Material for this exercise: Begin

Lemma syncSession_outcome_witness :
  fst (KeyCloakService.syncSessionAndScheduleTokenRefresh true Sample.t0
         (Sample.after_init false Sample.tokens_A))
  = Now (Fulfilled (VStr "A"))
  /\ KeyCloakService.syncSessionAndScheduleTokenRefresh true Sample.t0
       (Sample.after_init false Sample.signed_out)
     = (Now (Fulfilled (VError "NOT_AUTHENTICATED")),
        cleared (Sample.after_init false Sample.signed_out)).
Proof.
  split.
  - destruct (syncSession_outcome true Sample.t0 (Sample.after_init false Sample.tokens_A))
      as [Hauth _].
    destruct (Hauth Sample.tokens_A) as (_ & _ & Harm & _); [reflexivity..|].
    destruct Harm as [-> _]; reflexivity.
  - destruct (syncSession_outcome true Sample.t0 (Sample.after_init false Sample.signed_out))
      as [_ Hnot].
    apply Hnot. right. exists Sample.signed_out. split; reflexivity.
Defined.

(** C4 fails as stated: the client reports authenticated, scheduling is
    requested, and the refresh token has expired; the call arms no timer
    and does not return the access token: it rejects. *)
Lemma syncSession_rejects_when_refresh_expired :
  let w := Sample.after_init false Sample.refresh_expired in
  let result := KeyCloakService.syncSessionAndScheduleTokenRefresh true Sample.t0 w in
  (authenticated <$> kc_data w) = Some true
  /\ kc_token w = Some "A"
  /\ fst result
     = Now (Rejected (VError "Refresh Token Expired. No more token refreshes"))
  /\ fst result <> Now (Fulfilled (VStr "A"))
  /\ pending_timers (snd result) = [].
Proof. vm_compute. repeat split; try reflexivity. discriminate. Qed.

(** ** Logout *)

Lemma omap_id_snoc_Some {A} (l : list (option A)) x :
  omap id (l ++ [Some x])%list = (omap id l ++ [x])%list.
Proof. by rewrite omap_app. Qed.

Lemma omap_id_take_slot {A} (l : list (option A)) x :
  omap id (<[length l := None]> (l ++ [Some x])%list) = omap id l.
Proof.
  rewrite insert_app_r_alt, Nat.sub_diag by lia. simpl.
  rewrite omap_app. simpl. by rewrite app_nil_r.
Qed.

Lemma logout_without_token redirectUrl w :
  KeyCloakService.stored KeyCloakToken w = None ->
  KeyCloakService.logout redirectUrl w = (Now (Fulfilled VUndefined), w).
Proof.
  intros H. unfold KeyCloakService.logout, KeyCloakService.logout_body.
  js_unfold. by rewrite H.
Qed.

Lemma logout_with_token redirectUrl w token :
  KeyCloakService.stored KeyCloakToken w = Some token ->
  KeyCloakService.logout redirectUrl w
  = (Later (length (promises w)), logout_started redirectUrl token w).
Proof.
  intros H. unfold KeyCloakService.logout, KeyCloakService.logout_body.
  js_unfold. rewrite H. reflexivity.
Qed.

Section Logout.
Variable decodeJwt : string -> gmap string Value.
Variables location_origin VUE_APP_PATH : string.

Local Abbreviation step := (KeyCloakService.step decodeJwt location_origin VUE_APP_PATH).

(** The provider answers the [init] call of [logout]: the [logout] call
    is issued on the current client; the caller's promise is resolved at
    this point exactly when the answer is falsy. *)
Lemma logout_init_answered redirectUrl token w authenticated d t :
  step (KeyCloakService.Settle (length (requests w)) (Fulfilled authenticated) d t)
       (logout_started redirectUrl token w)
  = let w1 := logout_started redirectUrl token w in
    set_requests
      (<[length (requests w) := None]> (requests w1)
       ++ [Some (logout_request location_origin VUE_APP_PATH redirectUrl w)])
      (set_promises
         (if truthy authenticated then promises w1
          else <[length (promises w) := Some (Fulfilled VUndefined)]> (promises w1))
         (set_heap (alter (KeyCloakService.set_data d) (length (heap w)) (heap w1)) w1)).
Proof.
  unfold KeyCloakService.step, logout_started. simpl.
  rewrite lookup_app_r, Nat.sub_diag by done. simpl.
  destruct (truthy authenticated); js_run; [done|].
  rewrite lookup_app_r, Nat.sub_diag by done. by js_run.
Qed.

Material for this exercise: End

Work to complete: Could you restate word for word the lines above, from the one that contains "set_requests" through the one that contains "else <[length (promises", and no others?

Result:
    set_requests
      (<[length (requests w) := None]> (requests w1)
       ++ [Some (logout_request location_origin VUE_APP_PATH redirectUrl w)])
      (set_promises
         (if truthy authenticated then promises w1
          else <[length (promises w) := Some (Fulfilled VUndefined)]> (promises w1))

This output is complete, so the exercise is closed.